A Thanksgiving lunch at North County’s LGBT Resource Center will offer a safe place for those who don’t feel comfortable taking their same-sex partners to meet the family.
Executive Director Max Disposti said the holidays can be particularly difficult for the LBGT community, especially young people who are freshly “out.”
“Their partners are not yet welcome in the family,“ he said. “Every time you come together with family is the time they start questioning you about your relationship, the way you look. The holidays are a very difficult time for a lot of people - it’s a challenge.“
Thanksgiving can be awkward for some families, Disposti said, even if a young person’s parents start to accept their sexual orientation.

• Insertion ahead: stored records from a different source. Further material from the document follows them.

(* ===== verification/File.v ===== *)
(** * File watches (plugins/file/file.c)

    A watch object translates the events of an inotify descriptor into signals.
    Its entries are in two hash tables, by watch descriptor and by name.  The
    results of the system calls and the events that are read are inputs. *)

From Stdlib Require Import Ascii.
From S2P Require Import Prelude Text DiTypes Strings.

Local Open Scope Z_scope.

(** ** The watch object *)

(** [struct di_file_watch_entry] *)
Record entry := Entry { we_fname : string; we_wd : Z }.

#[export] Instance entry_eq_dec : EqDecision entry.
Proof. solve_decision. Defined.

(** [struct di_file_watch].  A hash table is the list of its keys with the
    addresses of the elements, newest first: among elements of the same key
    [HASH_FIND] meets the newest first as long as no bucket was expanded, which
    takes ten elements in one bucket.  [fw_event] tells
    whether the member [__inotify_fd_event] is there, [fw_wds] are the results
    of [inotify_add_watch] to come, [fw_log] the signals emitted so far. *)
Record watch := Watch {
  fw_open : bool;
  fw_event : bool;
  fw_entries : gmap nat entry;
  fw_bywd : list (Z * nat);
  fw_byname : list (string * nat);
  fw_next : nat;
  fw_wds : list Z;
  fw_log : list (string * list value)
}.

Fixpoint find_key {A} `{EqDecision A} (k : A) (t : list (A * nat)) : option nat :=
  match t with
  | [] => None
  | (k', i) :: t' => if decide (k' = k) then Some i else find_key k t'
  end.

(** [HASH_DEL] of the element [i]. *)
Definition del_elem {A} (i : nat) (t : list (A * nat)) : list (A * nat) :=
  List.filter (λ p, negb (Nat.eqb p.2 i)) t.

Definition deref (i : nat) : ST watch entry := λ fw,
  match fw_entries fw !! i with Some e => Done e fw | None => Crash UseAfterFree end.

Definition log_signal (name : string) (args : list value) : ST watch unit :=
  modify (λ fw, Watch (fw_open fw) (fw_event fw) (fw_entries fw) (fw_bywd fw) (fw_byname fw) (fw_next fw) (fw_wds fw)
                  (fw_log fw ++ [(name, args)])).
Lemma dispatch_key_eq (event : string) (kc mods : Z) (s : keys) :
  NoDup (ks_ring s) →
  (∀ i, i ∈ ks_ring s → ∃ b ks, ks_bindings s !! i = Some b ∧ b_keycodes b = Some ks ∧ 0 < b_refs b) →
  dispatch_key event kc mods s = Done 0%Z (dispatched event kc mods s).
Proof.
  intros Hnd Hl. unfold dispatch_key. unfold mbind at 1, ST_bind at 1.
  rewrite for_each_safe_eq; [|intros i s1; unfold ref_kb, rd_kb, wr_kb, modify, mbind, ST_bind;
                              destruct (_ !! i); [reflexivity|exact I]|exact Hnd].
  rewrite ref_all; [|exact Hnd|intros i Hi; destruct (Hl i Hi) as (b & ks & Hb & _); eauto].
  set (m1 := on_ids (ks_ring s) _ (ks_bindings s)).
  assert (∀ i, m1 !! i = (λ b, if decide (i ∈ ks_ring s) then with_refs (S (b_refs b)) b else b) <$> ks_bindings s !! i) as Hm1
    by (intros i; apply on_ids_lookup).
  assert (∀ i, matching kc mods m1 i = matching kc mods (ks_bindings s) i) as Hmat.
  { intros i. unfold matching. rewrite Hm1. destruct (_ !! i) as [b|]; [|reflexivity]. cbn. case_decide; reflexivity. }
  assert (∀ i, i ∈ ks_ring s → ∃ b ks, m1 !! i = Some b ∧ b_keycodes b = Some ks ∧ 1 < b_refs b) as Hl1.
  { intros i Hi. destruct (Hl i Hi) as (b & ks & Hb & Hks & Hr). exists (with_refs (S (b_refs b)) b), ks.
    rewrite Hm1, Hb. cbn. rewrite decide_True by exact Hi. auto with lia. }
  unfold mbind at 1, ST_bind at 1.
  assert (match_all event kc mods (set_bindings m1 s) =
          match_loop (length (ks_ring s)) event kc mods (head (ks_ring s)) true (set_bindings m1 s)) as -> by reflexivity.
  rewrite (match_loop_eq event kc mods (ks_ring s) [] true (set_bindings m1 s)); [|reflexivity|exact Hnd|reflexivity|exact Hl1].
  unfold mbind at 1, ST_bind at 1. unfold allow_events, modify, mret, ST_ret. unfold dispatched.
  cbn [ks_bindings ks_ring ks_dc ks_keymap ks_errs ks_grabs ks_refs ks_next ks_log ks_allow set_bindings with_kb_log].
  f_equal. f_equal.
  - apply map_eq. intros i. rewrite !on_ids_lookup, Hm1. destruct (_ !! i) as [b|]; [|reflexivity]. cbn. f_equal.
    case_decide; [|reflexivity]. unfold unref_same. cbn. destruct (Z.eqb (b_modifiers b) mods); [|reflexivity].
    destruct b. reflexivity.
  - f_equal. f_equal. apply List.filter_ext. exact Hmat.
  - f_equal. f_equal.
    assert (∀ l r, foldl (replay_step kc mods m1) r l = foldl (replay_step kc mods (ks_bindings s)) r l) as ->; [|reflexivity].
    induction l as [|i l IH]; intros r; [reflexivity|]. cbn. rewrite IH. f_equal. unfold replay_step. rewrite Hmat, Hm1.
    destruct (_ !! i) as [b|]; [|reflexivity]. cbn. case_decide; reflexivity.
Qed.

“Now your parents are starting to support you,” he explained. “They understand a little bit, but now even your own parents need to come out with family and friends: the grandma, the uncle, or the aunt that you see once a year, and it becomes a very stressful time."
Disposti said national studies show up to 40 percent of homeless youth identify themselves as lesbian, gay, bisexual or transgender. He said people in the older generation, aged 60 to 70, can also find they feel isolated at Thanksgiving.
Disposti said the Resource Center in Oceanside has hosted a Thanksgiving lunch every year since it opened three years ago, and the number of people who come increases every year.
The Salvation Army has donated some of the food the center will serve and volunteers are bringing pie.